Thomas may have been the son of Thomas Moyle ‘the elder’ of Lostwithiel. Both men were merchants trading with France and Portugal. It was the younger man who in 1383 had been associated with the mayor of Lostwithiel, John Kendale*, in the detention of the Seinte Marishippe of Gironde and its cargo, an act alleged by a Fowey trader to have been in breach of the truce then in force between England and Brittany. Also with Kendale, he was sued in 1390 by two merchants from Lisbon for a debt of £41 incurred at Bristol. Moyle was the master and probably also the owner of La Charite of Fowey, a vessel in which he shipped wine from Gascony to London. But his principal trading concern was with tin: in April 1394 he brought consignments weighing 1,1048 lbs. to be coined and stamped in the coinage hall at Lostwithiel, and in May and July 1397 further amounts totalling 3,000 lbs., and he was still dealing in this commodity ten years later. It was most likely he who, as ‘Thomas Mule of Lostwithiel’, was among those held responsible in 1403 for the illegal seizure at sea of a Castilian barge laden with iron, allegedly being the captain who, when boarding the barge, had killed one of its crew. The outcome of the affair is uncertain.5

Moyle himself met a violent end. He died from wounds received when he was assaulted by some Lostwithiel men at Bodmin on 14 Jan. 1413. His widow was the defendant in a suit brought at the Launceston assizes in 1428 over a messuage in Lostwithiel, which she claimed as heir to her cousin, Margaret Lowys.6

Ref Volumes: 1386-1421

Author: L. S. Woodger

Notes

  • 1. JUST 1/1519 m. 117d, 1540 m. 89.
  • 2. SC2/161/6.
  • 3. CIMisc. v. 6; Reg. Brantingham ed. Hingeston-Randolph, 685; Cornw. Feet of Fines (Devon and Cornw. Rec. Soc. 1950), 731; CFR, x. 275, 289; CCR, 1385-9, p. 643; C219/10/1.
  • 4. Caption of Seisin (Devon and Cornw. Rec. Soc. xvii), 46-47; Cornw.
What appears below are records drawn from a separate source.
(* ===== verification/Rans.v ===== *)
(** * Byte rANS (encode_rans, normalized_frequencies and decode_rans of
    crates/tritium-format/src/entropy_transport.rs)

    The coder keeps a 32-bit state; symbol frequencies are normalised to 4096. *)

From S2P Require Import Prelude Core FormatBase TwoBit EntropyBase.
From Stdlib Require Import ZArith Lia Bool.
From stdpp Require Import base list numbers sorting.

#[local] Open Scope Z_scope.

Definition RANS_SCALE_BITS : Z := 12.
Definition RANS_TOTAL : Z := Z.shiftl 1 RANS_SCALE_BITS.
Definition RANS_LOWER_BOUND : Z := Z.shiftl 1 23.
Definition RANS_MODEL_BYTES : Z := 256 * 2.

Definition count_byte (byte : Z) (counts : list Z) : eres (list Z) :=
  let* c := idx counts byte in
  let* c := ok_or (checked_add c 1) LengthOverflow in
  upd counts byte c.

(** One symbol of the first pass: its floor share, and its remainder. *)
Definition freq_share (available length symbol count : Z) (st : list Z * list (Z * Z) * Z)
  : eres (list Z * list (Z * Z) * Z) :=
  let '(frequencies, remainders, assigned) := st in
  if count =? 0 then Ok st else
  let* scaled := ok_or (checked_mul available count) LengthOverflow in
  let* share := div_int scaled length in
  let* remainder := rem_int scaled length in
  let* _ := ensure (1 + share <=? u16_max) InvalidRansTable in
  let* frequencies := upd frequencies symbol (1 + share) in
  let* assigned := add_usize assigned share in
  Ok (frequencies, remainders ++ [(remainder, symbol)], assigned).

(** Largest remainder first, then smallest symbol. *)
Definition rem_le (l r : Z * Z) : Prop := fst r < fst l \/ (fst l = fst r /\ snd l <= snd r).
#[export] Instance rem_le_dec l r : Decision (rem_le l r).
Proof. unfold rem_le. apply _. Defined.

Definition freq_bump (e : Z * Z) (frequencies : list Z) : eres (list Z) :=
  let* f := idx frequencies (snd e) in
  let* _ := ensure (f + 1 <=? u16_max) InvalidRansTable in
  upd frequencies (snd e) (f + 1).

Definition normalized_frequencies (bytes : list Z) : eres (list Z) :=
  let* counts := for_each bytes count_byte (vec 0 256) in
  let present := zlen (filter (fun c => c <> 0) counts) in
  if (present =? 0) || (RANS_TOTAL <? present) then Err InvalidRansTable else
  let* available := sub_usize RANS_TOTAL present in
  let length := zlen bytes in
  let* st := for_enum 0 counts (freq_share available length) (vec 0 256, [], present) in
  let '(frequencies, remainders, assigned) := st in
  let remainders := merge_sort rem_le remainders in
  let* remaining := sub_usize RANS_TOTAL assigned in
  for_each (take (Z.to_nat remaining) remainders) freq_bump frequencies.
Feet of Fines, 929; SC2/161/6; JUST 1/1522 m. 6.
  • 5. CPR, 1381-5, p. 285; 1388-92, pp. 281-2; 1401-5, pp. 238, 276; E122/113/3; CCR, 1389-92, p. 258; 1401-5, pp. 57-58; E101/263/26, 264/1, 265/2.
  • 6. KB27/610 m. 26; JUST 1/1540 m. 89. Thomas was a kinsman of Sir Walter Moyle†, j.KB, but the precise nature of the relationship is not recorded.